(** Builders that accept any keyword arguments. *)
Definition build_tracker_ok (kwargs : gmap string string) :=
  Ret Demo.tracker.
Definition build_sam_ok (kwargs : gmap string string) := Ret Demo.sam.
Definition lama (img : Image) (mask : Mask) : outcome Image := Ret img.
Definition build_lama_ok (kwargs : gmap string string) := Ret lama.

(** The object that these builders make. *)
Definition self : RemoveAnythingVideo :=
  mkRemoveAnythingVideo Demo.tracker Demo.sam lama.

(** The segmentor of the small world with other scores. *)
Definition sam_rescored (img : Image) (pr : Prompt)
    : outcome (list BoolMask * list Q) :=
  match Demo.sam img pr with
  | Ret (masks, scores) => Ret (masks, (fun _ => 0 # 1)%Q <$> scores)
  | Raise e => Raise e
  end.

(** A tracker that loses the last frame. *)
Definition tracker_short (ps : list string) (b : Box) : outcome (list Box) :=
  Ret (take 2 ((fun _ => b) <$> ps)).


(** A segmentor that fails on every box prompt. *)
Definition sam_fails_on_boxes (img : Image) (pr : Prompt)
    : outcome (list BoolMask * list Q) :=
  match box pr with
  | None => Demo.sam img pr
  | Some _ => Raise (ExternalError "predict")
  end.

(** The run of the small world with the tracker that loses the last
    frame. *)
Definition out_short : outcome (list Image * list Mask * list Box) * world :=
  forward Demo.load Demo.sam tracker_short Demo.paths 0 [(1, 1)] [1]
          (Some 0) (Some 2) Demo.w0.

Definition frames_short : list Image := [Demo.frame 10; Demo.frame 20].
Definition masks_short : list Mask := [binarize Demo.full; binarize Demo.full].
Definition boxes_short : list Box := [(0, 0, 2, 2); (0, 0, 2, 2)].

(** The run of the small world with neither manual index nor kernel
    size. *)
Definition out_auto : outcome (list Image * list Mask * list Box) * world :=
  Demo.run_forward Demo.paths 0 [(1, 1)] [1] None None Demo.w0.

Definition masks_auto : list Mask :=
  [binarize Demo.corner; binarize Demo.corner; binarize Demo.corner].
Definition boxes_auto : list Box := [(0, 0, 1, 1); (1, 0, 1, 1); (2, 0, 1, 1)].

(** A reference mask of three rows. *)
Definition tall : Mask := [[255; 0]; [0; 0]; [0; 0]].

End Demo2.

(** * Properties *)

(** ** NumPy operations *)

Section NpFacts.
Import Np.

Lemma wrap32_small (z : Z) : - 2 ^ 31 <= z < 2 ^ 31 -> wrap32 z = z.
Proof. intros Hz. unfold wrap32. rewrite Z.mod_small; lia. Qed.

Lemma sq_err_eight_bit (a b : Z) :
  0 <= a <= 255 -> 0 <= b <= 255 -> sq_err a b = (a - b) ^ 2.
Proof.
  intros Ha Hb. unfold sq_err.
  rewrite (wrap32_small (a - b)) by lia.
  apply wrap32_small. nia.
Qed.

Lemma Qltb_lt (x y : Q) : Qltb x y = true <-> (x < y)%Q.
Proof.
  unfold Qltb. rewrite negb_true_iff, <- not_true_iff_false, Qle_bool_iff.
  split; [apply Qnot_le_lt | apply Qlt_not_le].
Qed.

Lemma Qltb_ge (x y : Q) : Qltb x y = false <-> (y <= x)%Q.
Proof.
  unfold Qltb. rewrite negb_false_iff. apply Qle_bool_iff.
Qed.
(** The body both write loops share: store the gradient, advance, and on
    reaching the end of the subset move to the next one or return.  The flag
    tells whether a new subset was entered. *)
Definition StoreGradient (pSubsetsEnd : nat) (gradient : FloatFast) (c : Cursor)
  : option (Outcome (Cursor * bool)) :=
  subset ← aSubsets c !! pSubset c;
  if decide (pGradientAndHessian c < length (m_aGradHess subset))%nat then
    let subset := {| m_cSamples := m_cSamples subset;
                     m_aGradHess := <[pGradientAndHessian c := gradient]>
                                      (m_aGradHess subset);
                     m_aWeights := m_aWeights subset |} in
    let aSubsets := <[pSubset c := subset]> (aSubsets c) in
    let pGradientAndHessian := S (pGradientAndHessian c) in
    if Nat.eqb (pGradientAndHessianEnd c) pGradientAndHessian then
      let pSubset := S (pSubset c) in
      if Nat.eqb pSubsetsEnd pSubset then Some (Returned aSubsets)
      else
        subset ← aSubsets !! pSubset;
        Some (Running ({| pSubset := pSubset;
                          pGradientAndHessian := 0;
                          pGradientAndHessianEnd := m_cSamples subset;
                          aSubsets := aSubsets |}, true))
    else
      Some (Running ({| pSubset := pSubset c;
                        pGradientAndHessian := pGradientAndHessian;
                        pGradientAndHessianEnd := pGradientAndHessianEnd c;
                        aSubsets := aSubsets |}, false))
  else None.

(** [do { ...; replication -= direction; } while(0 != replication)]; [fuel]
    bounds the passes. *)
Fixpoint WriteLoopBoosting (fuel : nat) (pSubsetsEnd : nat) (direction : Z)
  (gradient : FloatFast) (replication : Z) (c : Cursor)
  : option (Outcome Cursor) :=
  match fuel with
  | O => None
  | S fuel =>
    r ← StoreGradient pSubsetsEnd gradient c;
    match r with
    | Returned aSubsets => Some (Returned aSubsets)
    | Running (c, _) =>
      let replication := replication - direction in
      if replication =? 0 then Some (Running c)
      else WriteLoopBoosting fuel pSubsetsEnd direction gradient replication c
    end
  end.
Lemma add_if_missing_has name value hs :
  has_header name (add_if_missing name value hs) = true.
Proof.
  unfold add_if_missing. destruct (has_header name hs) eqn:Hh; [done |].
  by rewrite has_header_app, has_header_added, orb_true_r.
Qed.

Lemma add_if_missing_keeps name other value hs :
  has_header name hs = true -> has_header name (add_if_missing other value hs) = true.
Proof.
  intros Hh. unfold add_if_missing. destruct (has_header other hs); [done |].
  by rewrite has_header_app, Hh.
Qed.

Lemma add_if_missing_present name value hs :
  has_header name hs = true -> add_if_missing name value hs = hs.
Proof. intros Hh. unfold add_if_missing. by rewrite Hh. Qed.

Lemma allowed_origin_spec (o : string) :
  existsb (String.eqb o) allowed_origins = true <-> In o allowed_origins.
Proof.
  rewrite existsb_exists. split.
  - by intros (x & Hin & ->%String.eqb_eq).
  - intros Hin. exists o. by rewrite String.eqb_refl.
Qed.

Ltac header_present :=
  repeat first [apply add_if_missing_has | apply add_if_missing_keeps].

(** What the hook guarantees about its result. *)
Lemma after_request_sets origin hs :
  has_header "Content-Type" (after_request origin hs) = true
  /\ (forall o, origin = Some o -> In o allowed_origins ->
        has_header "Access-Control-Allow-Origin" (after_request origin hs) = true
        /\ has_header "Access-Control-Allow-Credentials" (after_request origin hs) = true
        /\ has_header "Access-Control-Allow-Headers" (after_request origin hs) = true
        /\ has_header "Access-Control-Allow-Methods" (after_request origin hs) = true).
Proof.
  unfold after_request. split; [apply add_if_missing_has |].
  intros o -> Hin%allowed_origin_spec. rewrite Hin.
  repeat split; header_present.
Qed.

(** A response that already has what the hook would add is returned as
    it is. *)
Lemma after_request_fixed origin hs :
  has_header "Content-Type" hs = true ->
  (forall o, origin = Some o -> In o allowed_origins ->
     has_header "Access-Control-Allow-Origin" hs = true
     /\ has_header "Access-Control-Allow-Credentials" hs = true
     /\ has_header "Access-Control-Allow-Headers" hs = true
     /\ has_header "Access-Control-Allow-Methods" hs = true) ->
  after_request origin hs = hs.
Proof.
  intros Hct Hcors. unfold after_request.
  destruct origin as [o |]; [| by apply add_if_missing_present].
  destruct (existsb (String.eqb o) allowed_origins) eqn:Hin;
    [| by apply add_if_missing_present].
  destruct (Hcors o eq_refl (proj1 (allowed_origin_spec o) Hin)) as (H1 & H2 & H3 & H4).
  by rewrite (add_if_missing_present _ _ _ H1), (add_if_missing_present _ _ _ H2),
    (add_if_missing_present _ _ _ H3), (add_if_missing_present _ _ _ H4),
    (add_if_missing_present _ _ _ Hct).
Qed.

(** X21. [after_request] is idempotent: run on its own result it adds
    nothing, so a response that passes the hook twice carries no header
    twice on its account. *)
Theorem after_request_idempotent origin hs :
  after_request origin (after_request origin hs) = after_request origin hs.
Proof.
  destruct (after_request_sets origin hs) as [Hct Hcors].
  by apply after_request_fixed.
Qed.

Lemma has_header_listed name (hs : list (string * string)) :
  In name (List.map fst hs) -> has_header name hs = true.
Proof.
  intros ((n & v) & <- & Hin)%in_map_iff. unfold has_header.
  apply existsb_exists. exists (n, v). split; [done |]. apply String.eqb_refl.
Qed.

(** Adding the names of [steps] one after the other to [hs ++ acc]
    only extends [acc], by names of the hook that [hs] lacks, each at
    most once. *)
Lemma add_chain (hs : list (string * string)) (steps acc : list (string * string)) :
  Forall (fun nv => In (fst nv) hook_headers) steps ->
  Forall (fun h => In (fst h) hook_headers /\ has_header (fst h) hs = false) acc ->
  NoDup (List.map fst acc) ->
  exists acc',
    fold_left (fun h nv => add_if_missing (fst nv) (snd nv) h) steps (hs ++ acc)%list
    = (hs ++ acc')%list
    /\ Forall (fun h => In (fst h) hook_headers /\ has_header (fst h) hs = false) acc'
    /\ NoDup (List.map fst acc')
    /\ (length acc' <= length acc + length steps)%nat.
Proof.
  revert acc. induction steps as [| [name value] steps IH]; intros acc Hsteps Hacc Hnd.
  - exists acc. simpl. repeat split; [done | done | lia].
  - apply Forall_cons in Hsteps as [Hname Hsteps]. simpl in Hname. simpl fold_left.
    unfold add_if_missing at 2.
    destruct (has_header name (hs ++ acc)) eqn:Hh.
    + destruct (IH acc Hsteps Hacc Hnd) as (acc' & Heq & Hall & Hnd' & Hlen).
      exists acc'. repeat split; [done | done | done | simpl; lia].
    + rewrite has_header_app in Hh. apply orb_false_iff in Hh as [Hhs Hacc'].
      rewrite <- app_assoc.
      destruct (IH (acc ++ [(name, value)])%list Hsteps) as (acc' & Heq & Hall & Hnd' & Hlen).
      * apply Forall_app. split; [done |]. by apply Forall_singleton.
      * rewrite map_app. apply NoDup_app. split; [done |]. split; [| apply NoDup_singleton].
        intros x Hx ->%list_elem_of_singleton. simpl in Hx.
        apply list_elem_of_In, has_header_listed in Hx. congruence.
      * exists acc'. repeat split; [done | done | done |].
        rewrite length_app in Hlen. simpl in *. lia.
Qed.

(** X22. [after_request] only appends: its result is the response's
    header list followed by at most five new pairs, each under one of
    the hook's five names, a name the response did not carry in any
    letter case, and no name twice.  It never removes, reorders or
    rewrites a header. *)
Theorem after_request_only_appends origin hs :
  exists added,
    after_request origin hs = (hs ++ added)%list
    /\ Forall (fun h => In (fst h) hook_headers /\ has_header (fst h) hs = false) added
    /\ NoDup (List.map fst added)
    /\ (length added <= 5)%nat.
Proof.
  assert (Hchain : forall steps,
             Forall (fun nv => In (fst nv) hook_headers) steps ->
             (length steps <= 5)%nat ->
             exists added,
               fold_left (fun h nv => add_if_missing (fst nv) (snd nv) h) steps hs
               = (hs ++ added)%list
               /\ Forall (fun h => In (fst h) hook_headers
                                   /\ has_header (fst h) hs = false) added
               /\ NoDup (List.map fst added)
               /\ (length added <= 5)%nat).
  { intros steps Hsteps Hlen.
    destruct (add_chain hs steps [] Hsteps (Forall_nil_2 _) (NoDup_nil_2))
      as (added & Heq & Hall & Hnd & Hn).
    rewrite app_nil_r in Heq. exists added. repeat split; [done | done | done |].
    simpl in Hn. lia. }
  unfold after_request. destruct origin as [o |].
  - destruct (existsb (String.eqb o) allowed_origins).
    + apply (Hchain [("Access-Control-Allow-Origin", o);
                     ("Access-Control-Allow-Credentials", "true");
                     ("Access-Control-Allow-Headers",
                      "Content-Type,Authorization,X-Requested-With");
                     ("Access-Control-Allow-Methods", "GET,POST,PUT,DELETE,OPTIONS");
                     ("Content-Type", "application/json")]); [| simpl; lia].
      repeat apply Forall_cons_2; [simpl; tauto .. | apply Forall_nil_2].
    + apply (Hchain [("Content-Type", "application/json")]); [| simpl; lia].
      apply Forall_cons_2; [simpl; tauto | apply Forall_nil_2].
  - apply (Hchain [("Content-Type", "application/json")]); [| simpl; lia].
    apply Forall_cons_2; [simpl; tauto | apply Forall_nil_2].
Qed.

++++++++++

**Activity**
Only the number is wanted: how many lines of these entries contain the string "other"?

**Reply to the task**
5